** DATASET follows **

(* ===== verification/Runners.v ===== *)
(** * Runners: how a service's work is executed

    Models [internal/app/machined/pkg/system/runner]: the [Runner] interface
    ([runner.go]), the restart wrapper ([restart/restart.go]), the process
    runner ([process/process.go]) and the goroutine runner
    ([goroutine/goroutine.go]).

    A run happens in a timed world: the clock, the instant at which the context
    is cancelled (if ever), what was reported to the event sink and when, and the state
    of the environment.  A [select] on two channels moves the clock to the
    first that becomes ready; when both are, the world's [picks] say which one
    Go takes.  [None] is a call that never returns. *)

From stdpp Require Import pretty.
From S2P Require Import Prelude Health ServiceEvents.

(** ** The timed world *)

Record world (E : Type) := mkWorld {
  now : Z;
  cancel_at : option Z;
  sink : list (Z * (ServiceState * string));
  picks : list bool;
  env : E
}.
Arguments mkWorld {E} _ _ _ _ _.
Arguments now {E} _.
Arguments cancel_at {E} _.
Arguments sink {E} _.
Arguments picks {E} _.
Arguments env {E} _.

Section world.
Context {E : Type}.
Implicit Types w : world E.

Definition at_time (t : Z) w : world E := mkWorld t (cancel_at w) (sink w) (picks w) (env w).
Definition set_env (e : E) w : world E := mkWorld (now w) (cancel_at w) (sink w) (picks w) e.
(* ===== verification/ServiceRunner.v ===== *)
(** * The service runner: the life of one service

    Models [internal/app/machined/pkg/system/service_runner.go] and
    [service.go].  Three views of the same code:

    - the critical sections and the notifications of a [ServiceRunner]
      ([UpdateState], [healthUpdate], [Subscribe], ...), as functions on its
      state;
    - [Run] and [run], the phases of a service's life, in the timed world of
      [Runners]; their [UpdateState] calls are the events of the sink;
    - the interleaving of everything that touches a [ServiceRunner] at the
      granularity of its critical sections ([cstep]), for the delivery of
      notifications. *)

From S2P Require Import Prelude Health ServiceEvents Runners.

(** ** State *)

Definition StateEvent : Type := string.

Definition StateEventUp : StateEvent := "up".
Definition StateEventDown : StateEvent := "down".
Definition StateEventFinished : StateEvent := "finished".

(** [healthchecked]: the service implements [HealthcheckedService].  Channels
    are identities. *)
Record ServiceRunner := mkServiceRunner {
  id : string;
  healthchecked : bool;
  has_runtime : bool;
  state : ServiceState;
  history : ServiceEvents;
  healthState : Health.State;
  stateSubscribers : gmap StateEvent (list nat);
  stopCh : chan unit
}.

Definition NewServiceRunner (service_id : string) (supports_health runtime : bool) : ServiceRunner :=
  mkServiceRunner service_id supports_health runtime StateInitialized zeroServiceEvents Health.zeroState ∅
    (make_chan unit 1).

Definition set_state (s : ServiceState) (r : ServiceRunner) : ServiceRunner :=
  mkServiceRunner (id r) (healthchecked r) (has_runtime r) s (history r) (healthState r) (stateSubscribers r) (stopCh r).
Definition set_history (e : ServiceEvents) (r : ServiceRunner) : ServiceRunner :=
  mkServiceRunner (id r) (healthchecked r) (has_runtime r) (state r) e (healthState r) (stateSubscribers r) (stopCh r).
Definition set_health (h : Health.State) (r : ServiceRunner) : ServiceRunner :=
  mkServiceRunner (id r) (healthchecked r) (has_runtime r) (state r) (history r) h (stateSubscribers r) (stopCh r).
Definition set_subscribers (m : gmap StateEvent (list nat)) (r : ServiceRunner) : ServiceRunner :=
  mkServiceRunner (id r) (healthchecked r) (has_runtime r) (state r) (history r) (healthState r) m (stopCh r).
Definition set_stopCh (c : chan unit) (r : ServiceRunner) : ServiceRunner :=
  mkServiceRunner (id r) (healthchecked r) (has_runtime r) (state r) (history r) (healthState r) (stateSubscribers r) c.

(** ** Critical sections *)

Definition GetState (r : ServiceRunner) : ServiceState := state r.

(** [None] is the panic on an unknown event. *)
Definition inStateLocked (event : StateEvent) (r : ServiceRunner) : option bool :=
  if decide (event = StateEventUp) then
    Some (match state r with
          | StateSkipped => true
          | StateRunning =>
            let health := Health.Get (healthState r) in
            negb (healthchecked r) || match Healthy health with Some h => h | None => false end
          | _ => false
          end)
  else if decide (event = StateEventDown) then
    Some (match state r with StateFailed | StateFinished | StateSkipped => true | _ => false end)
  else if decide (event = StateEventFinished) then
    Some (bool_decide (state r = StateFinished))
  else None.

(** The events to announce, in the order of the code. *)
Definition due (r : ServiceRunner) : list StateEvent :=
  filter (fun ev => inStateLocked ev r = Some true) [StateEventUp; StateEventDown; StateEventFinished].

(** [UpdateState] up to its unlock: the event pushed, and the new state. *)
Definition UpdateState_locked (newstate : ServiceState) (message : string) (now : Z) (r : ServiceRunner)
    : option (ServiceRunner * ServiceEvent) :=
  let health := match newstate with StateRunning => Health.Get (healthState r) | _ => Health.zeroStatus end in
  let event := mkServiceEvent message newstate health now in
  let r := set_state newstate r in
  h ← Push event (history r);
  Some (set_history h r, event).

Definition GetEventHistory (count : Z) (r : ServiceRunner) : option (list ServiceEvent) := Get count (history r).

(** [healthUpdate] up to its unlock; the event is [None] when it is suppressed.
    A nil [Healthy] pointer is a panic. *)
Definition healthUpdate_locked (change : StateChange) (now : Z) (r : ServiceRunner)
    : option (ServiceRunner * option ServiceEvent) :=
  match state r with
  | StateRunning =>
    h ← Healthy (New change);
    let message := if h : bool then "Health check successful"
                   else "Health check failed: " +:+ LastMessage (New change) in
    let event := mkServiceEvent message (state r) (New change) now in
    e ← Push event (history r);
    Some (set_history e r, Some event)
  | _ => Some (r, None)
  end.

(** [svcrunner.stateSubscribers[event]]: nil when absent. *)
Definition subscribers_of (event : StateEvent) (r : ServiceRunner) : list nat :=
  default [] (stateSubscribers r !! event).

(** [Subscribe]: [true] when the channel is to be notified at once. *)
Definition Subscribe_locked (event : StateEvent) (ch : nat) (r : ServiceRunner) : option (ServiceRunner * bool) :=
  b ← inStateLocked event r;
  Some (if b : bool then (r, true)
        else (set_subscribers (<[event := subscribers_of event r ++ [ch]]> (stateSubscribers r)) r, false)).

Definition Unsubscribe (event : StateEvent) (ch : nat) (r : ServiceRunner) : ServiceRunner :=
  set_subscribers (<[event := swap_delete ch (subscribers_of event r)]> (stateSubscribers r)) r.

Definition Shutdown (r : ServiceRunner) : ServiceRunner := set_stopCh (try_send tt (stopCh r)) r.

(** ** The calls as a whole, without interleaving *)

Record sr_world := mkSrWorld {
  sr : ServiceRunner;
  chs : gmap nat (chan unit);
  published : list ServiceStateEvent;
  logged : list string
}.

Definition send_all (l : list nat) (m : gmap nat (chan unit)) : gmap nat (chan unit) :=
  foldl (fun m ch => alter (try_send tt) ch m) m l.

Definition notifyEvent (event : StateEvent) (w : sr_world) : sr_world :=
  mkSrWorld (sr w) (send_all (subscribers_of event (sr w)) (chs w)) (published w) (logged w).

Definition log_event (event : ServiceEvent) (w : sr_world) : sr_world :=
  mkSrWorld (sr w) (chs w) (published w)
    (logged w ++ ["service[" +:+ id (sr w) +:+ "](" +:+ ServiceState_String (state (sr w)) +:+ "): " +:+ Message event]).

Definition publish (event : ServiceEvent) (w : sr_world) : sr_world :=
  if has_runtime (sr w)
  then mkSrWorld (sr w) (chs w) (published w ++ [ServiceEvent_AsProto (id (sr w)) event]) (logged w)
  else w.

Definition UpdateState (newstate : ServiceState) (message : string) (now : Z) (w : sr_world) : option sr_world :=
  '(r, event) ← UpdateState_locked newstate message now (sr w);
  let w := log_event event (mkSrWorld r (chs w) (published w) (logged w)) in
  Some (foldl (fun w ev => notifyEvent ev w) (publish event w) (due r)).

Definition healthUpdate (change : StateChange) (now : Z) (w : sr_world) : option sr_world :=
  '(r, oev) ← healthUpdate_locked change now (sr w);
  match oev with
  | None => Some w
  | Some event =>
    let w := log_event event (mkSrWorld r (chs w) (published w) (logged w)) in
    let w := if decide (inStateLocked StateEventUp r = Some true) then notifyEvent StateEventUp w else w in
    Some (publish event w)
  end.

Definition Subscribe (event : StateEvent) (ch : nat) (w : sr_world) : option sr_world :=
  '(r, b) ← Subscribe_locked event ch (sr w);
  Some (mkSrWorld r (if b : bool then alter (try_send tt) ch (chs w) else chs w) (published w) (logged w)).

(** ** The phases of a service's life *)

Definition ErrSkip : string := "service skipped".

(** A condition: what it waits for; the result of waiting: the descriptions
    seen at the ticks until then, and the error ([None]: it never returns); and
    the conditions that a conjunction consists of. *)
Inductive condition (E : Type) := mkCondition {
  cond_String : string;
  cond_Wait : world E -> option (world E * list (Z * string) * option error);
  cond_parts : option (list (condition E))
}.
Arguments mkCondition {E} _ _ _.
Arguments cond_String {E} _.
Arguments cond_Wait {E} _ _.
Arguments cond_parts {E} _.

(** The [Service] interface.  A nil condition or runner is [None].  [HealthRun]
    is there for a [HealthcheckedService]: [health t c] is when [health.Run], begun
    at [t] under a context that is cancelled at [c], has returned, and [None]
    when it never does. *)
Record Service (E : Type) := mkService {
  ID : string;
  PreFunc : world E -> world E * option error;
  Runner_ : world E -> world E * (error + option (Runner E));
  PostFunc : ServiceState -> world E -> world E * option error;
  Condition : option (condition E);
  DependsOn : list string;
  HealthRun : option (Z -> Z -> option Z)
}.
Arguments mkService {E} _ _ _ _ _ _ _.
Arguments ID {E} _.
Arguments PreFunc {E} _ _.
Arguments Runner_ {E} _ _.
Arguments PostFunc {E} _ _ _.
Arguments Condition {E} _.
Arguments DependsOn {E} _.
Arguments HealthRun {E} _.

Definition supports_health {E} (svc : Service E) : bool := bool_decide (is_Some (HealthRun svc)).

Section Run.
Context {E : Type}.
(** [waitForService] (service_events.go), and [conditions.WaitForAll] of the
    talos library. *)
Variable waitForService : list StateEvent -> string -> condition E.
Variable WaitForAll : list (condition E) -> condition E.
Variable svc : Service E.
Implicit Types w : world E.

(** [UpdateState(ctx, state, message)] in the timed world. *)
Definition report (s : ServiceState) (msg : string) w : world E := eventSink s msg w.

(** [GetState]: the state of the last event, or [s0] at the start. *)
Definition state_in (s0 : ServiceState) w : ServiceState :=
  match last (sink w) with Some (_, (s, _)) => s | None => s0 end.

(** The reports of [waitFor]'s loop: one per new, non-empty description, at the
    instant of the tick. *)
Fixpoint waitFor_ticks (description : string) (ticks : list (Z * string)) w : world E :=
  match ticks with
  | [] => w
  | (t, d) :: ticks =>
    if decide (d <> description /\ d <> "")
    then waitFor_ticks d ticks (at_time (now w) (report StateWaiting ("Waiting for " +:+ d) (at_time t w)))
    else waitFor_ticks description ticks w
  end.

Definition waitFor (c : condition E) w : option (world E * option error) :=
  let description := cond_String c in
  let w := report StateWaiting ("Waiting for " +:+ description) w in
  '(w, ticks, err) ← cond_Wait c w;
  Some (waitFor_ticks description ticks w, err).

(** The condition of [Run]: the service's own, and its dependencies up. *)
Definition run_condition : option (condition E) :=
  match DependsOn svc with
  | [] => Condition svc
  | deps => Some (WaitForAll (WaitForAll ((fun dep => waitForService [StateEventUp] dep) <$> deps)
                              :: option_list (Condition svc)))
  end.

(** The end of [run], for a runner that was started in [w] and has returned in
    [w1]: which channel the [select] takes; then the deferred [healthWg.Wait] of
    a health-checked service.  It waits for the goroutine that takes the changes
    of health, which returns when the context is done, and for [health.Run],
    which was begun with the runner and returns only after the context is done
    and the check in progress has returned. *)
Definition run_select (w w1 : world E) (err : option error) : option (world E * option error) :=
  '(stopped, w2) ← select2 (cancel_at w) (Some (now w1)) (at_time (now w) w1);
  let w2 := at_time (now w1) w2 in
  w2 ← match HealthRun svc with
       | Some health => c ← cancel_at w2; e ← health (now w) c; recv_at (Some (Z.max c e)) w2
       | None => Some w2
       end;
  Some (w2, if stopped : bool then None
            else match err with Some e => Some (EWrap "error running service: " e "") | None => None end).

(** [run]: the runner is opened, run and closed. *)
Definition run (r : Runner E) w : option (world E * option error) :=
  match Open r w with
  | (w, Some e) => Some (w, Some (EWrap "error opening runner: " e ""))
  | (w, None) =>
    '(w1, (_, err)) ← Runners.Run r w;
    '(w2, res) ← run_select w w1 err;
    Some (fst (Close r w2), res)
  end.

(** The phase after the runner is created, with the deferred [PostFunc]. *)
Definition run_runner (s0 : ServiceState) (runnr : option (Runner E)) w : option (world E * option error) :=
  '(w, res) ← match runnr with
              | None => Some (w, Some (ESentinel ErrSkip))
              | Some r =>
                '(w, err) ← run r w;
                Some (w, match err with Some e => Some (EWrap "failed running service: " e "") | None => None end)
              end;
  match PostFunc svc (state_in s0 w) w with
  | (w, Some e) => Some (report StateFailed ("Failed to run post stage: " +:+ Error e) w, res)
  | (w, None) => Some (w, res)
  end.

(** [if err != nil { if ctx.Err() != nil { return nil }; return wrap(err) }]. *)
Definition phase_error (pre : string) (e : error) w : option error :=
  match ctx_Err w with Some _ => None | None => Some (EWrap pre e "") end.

** End of DATASET **
** DATASET follows **

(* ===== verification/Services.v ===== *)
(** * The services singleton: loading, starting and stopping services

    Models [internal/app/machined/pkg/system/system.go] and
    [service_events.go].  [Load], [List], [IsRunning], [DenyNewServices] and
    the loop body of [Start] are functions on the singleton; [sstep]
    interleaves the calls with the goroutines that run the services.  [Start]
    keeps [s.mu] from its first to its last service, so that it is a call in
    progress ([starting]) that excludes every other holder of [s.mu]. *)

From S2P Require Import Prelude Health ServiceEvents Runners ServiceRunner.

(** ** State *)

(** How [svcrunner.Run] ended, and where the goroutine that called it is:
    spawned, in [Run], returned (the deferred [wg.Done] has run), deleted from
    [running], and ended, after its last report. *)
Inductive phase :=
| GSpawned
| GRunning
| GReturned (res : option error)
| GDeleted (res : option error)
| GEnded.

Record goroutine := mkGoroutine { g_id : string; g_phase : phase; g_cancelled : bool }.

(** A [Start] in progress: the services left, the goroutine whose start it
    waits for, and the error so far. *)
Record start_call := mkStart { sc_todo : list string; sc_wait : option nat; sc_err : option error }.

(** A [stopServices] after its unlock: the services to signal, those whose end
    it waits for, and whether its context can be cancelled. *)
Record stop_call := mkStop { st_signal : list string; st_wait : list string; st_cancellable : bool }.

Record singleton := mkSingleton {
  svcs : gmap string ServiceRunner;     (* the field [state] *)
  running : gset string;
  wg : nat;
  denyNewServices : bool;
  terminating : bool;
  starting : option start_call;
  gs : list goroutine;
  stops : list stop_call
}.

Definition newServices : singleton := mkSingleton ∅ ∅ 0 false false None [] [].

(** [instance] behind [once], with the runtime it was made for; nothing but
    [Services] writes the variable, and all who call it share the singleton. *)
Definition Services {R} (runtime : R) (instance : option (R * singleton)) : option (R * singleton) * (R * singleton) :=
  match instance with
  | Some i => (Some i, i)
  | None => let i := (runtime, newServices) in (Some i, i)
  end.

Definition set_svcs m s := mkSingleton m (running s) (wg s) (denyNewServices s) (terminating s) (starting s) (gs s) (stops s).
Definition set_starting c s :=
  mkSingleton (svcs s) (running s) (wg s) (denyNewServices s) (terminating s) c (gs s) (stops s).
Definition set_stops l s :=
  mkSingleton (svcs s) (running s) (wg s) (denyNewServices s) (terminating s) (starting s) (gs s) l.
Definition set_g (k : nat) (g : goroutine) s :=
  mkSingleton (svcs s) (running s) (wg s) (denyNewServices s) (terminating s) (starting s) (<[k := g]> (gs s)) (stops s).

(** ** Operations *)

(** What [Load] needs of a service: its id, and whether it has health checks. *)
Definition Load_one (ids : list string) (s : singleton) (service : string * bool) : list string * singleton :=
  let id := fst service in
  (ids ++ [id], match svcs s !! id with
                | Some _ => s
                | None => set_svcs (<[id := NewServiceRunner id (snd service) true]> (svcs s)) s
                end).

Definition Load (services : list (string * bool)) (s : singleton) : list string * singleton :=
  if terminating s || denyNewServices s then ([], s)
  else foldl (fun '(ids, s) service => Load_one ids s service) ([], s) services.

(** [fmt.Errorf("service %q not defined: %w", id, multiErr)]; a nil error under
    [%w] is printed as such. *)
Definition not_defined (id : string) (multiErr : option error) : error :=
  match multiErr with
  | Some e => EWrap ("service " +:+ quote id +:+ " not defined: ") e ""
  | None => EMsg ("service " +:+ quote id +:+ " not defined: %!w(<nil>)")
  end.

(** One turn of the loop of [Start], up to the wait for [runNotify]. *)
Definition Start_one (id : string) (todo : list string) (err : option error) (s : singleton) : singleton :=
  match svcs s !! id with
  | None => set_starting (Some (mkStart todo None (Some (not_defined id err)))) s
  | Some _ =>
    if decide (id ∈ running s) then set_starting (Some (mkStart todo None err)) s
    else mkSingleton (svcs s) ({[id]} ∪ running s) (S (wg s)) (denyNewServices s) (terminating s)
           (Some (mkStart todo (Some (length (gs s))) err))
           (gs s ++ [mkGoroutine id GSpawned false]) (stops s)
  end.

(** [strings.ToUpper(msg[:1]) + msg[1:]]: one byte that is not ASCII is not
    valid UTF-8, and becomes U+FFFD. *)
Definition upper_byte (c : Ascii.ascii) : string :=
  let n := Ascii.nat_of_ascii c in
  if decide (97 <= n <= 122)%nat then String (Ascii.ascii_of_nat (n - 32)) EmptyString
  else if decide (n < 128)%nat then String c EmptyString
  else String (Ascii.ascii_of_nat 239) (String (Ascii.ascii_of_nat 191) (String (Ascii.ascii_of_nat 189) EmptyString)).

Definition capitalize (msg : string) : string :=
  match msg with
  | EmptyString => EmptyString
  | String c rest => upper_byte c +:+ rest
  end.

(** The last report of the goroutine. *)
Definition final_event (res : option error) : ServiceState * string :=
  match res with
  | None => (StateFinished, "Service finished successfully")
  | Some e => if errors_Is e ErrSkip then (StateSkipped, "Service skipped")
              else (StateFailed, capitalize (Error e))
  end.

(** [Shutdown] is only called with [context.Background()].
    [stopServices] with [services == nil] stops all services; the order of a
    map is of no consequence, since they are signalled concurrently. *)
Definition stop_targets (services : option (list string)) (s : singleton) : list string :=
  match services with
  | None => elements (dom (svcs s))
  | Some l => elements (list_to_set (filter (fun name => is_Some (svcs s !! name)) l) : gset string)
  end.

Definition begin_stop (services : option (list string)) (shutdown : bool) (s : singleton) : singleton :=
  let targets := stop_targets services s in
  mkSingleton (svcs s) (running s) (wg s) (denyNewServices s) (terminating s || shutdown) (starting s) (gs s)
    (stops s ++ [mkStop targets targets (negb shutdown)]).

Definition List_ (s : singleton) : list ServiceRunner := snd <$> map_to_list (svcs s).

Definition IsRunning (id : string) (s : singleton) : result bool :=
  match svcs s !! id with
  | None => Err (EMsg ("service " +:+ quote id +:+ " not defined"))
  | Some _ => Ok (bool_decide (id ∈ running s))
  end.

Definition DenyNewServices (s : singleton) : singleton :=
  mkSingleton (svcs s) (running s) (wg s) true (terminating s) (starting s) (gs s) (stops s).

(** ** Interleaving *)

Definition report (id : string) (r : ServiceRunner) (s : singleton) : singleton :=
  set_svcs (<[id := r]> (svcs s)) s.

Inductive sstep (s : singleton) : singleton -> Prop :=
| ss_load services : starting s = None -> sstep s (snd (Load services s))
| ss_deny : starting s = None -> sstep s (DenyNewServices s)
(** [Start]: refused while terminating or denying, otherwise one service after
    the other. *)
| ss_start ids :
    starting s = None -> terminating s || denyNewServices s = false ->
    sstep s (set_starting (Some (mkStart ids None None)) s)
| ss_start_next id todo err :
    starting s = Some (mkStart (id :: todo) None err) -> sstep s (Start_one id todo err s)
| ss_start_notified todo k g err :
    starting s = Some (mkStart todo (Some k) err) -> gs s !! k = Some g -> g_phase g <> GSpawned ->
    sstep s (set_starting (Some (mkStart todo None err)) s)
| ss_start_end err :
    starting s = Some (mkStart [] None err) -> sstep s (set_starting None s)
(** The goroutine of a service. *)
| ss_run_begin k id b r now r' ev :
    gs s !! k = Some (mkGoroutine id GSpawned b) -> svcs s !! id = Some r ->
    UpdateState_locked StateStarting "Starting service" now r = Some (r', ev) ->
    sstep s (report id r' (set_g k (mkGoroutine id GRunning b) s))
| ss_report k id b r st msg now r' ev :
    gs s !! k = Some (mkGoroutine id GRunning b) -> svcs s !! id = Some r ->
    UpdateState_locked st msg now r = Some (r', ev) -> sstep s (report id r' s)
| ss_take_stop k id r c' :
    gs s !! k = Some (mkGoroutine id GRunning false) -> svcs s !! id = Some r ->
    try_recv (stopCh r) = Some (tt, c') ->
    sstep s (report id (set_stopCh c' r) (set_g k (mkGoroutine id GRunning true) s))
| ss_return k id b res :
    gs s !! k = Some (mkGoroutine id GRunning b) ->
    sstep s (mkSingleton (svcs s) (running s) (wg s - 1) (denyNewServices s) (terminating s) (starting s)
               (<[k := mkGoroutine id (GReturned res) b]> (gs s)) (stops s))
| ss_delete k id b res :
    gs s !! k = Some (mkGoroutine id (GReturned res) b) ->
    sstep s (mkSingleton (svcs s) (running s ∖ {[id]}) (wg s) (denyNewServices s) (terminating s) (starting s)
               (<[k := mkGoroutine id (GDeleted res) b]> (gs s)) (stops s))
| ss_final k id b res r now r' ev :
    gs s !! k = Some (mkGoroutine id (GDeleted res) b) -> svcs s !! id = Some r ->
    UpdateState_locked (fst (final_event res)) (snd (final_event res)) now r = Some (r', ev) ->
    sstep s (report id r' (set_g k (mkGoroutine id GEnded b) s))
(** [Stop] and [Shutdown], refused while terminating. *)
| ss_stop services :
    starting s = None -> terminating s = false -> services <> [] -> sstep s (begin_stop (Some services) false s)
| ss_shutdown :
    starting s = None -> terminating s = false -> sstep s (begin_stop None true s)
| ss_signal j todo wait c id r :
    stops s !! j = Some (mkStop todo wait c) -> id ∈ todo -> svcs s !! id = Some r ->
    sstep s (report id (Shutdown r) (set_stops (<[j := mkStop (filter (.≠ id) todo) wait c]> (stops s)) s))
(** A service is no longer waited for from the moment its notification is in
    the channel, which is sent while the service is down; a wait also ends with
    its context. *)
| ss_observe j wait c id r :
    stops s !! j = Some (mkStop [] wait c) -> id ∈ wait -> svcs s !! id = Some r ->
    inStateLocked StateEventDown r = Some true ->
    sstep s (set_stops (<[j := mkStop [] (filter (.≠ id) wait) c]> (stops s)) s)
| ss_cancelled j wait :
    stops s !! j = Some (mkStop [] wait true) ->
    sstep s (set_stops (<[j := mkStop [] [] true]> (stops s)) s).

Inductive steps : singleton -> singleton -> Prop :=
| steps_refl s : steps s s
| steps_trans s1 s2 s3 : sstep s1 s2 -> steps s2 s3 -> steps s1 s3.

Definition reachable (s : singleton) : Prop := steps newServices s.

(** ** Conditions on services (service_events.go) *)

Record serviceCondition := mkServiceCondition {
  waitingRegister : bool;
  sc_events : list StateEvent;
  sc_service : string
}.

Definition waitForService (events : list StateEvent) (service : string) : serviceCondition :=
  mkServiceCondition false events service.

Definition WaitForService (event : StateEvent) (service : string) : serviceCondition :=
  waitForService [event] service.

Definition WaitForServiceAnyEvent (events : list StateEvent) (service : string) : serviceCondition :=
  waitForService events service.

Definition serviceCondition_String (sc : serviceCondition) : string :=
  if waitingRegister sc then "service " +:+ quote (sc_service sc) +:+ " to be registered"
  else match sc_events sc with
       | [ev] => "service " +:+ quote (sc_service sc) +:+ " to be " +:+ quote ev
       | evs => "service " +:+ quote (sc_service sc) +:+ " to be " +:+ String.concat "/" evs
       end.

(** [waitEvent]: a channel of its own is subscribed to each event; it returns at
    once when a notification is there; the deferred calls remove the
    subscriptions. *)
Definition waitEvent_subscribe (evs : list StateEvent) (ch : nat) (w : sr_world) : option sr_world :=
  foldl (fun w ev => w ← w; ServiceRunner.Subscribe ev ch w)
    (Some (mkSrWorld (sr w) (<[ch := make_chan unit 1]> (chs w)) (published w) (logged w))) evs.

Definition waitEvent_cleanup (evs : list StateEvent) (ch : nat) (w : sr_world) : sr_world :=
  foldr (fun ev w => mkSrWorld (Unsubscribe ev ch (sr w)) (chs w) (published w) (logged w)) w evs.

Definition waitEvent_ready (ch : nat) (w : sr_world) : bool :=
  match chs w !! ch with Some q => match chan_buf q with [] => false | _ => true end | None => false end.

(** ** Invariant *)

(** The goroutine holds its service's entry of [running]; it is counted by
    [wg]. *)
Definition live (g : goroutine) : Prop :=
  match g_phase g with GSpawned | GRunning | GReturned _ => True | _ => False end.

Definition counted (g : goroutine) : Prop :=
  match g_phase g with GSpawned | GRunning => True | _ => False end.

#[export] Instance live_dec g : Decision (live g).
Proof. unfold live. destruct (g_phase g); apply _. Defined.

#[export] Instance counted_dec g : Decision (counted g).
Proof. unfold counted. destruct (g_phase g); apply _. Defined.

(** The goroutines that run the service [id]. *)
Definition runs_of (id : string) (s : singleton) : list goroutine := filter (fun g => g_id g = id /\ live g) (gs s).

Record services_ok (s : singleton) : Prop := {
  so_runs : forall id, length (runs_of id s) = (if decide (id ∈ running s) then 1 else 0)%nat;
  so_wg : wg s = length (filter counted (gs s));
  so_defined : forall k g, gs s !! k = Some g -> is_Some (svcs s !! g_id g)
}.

** End of DATASET **

Exactly the lines above from the one with "if has_runtime (sr w)" to the one with "message now (sr w);", both included, are to be quoted; leave the rest out.

  if has_runtime (sr w)
  then mkSrWorld (sr w) (chs w) (published w ++ [ServiceEvent_AsProto (id (sr w)) event]) (logged w)
  else w.

Definition UpdateState (newstate : ServiceState) (message : string) (now : Z) (w : sr_world) : option sr_world :=
  '(r, event) ← UpdateState_locked newstate message now (sr w);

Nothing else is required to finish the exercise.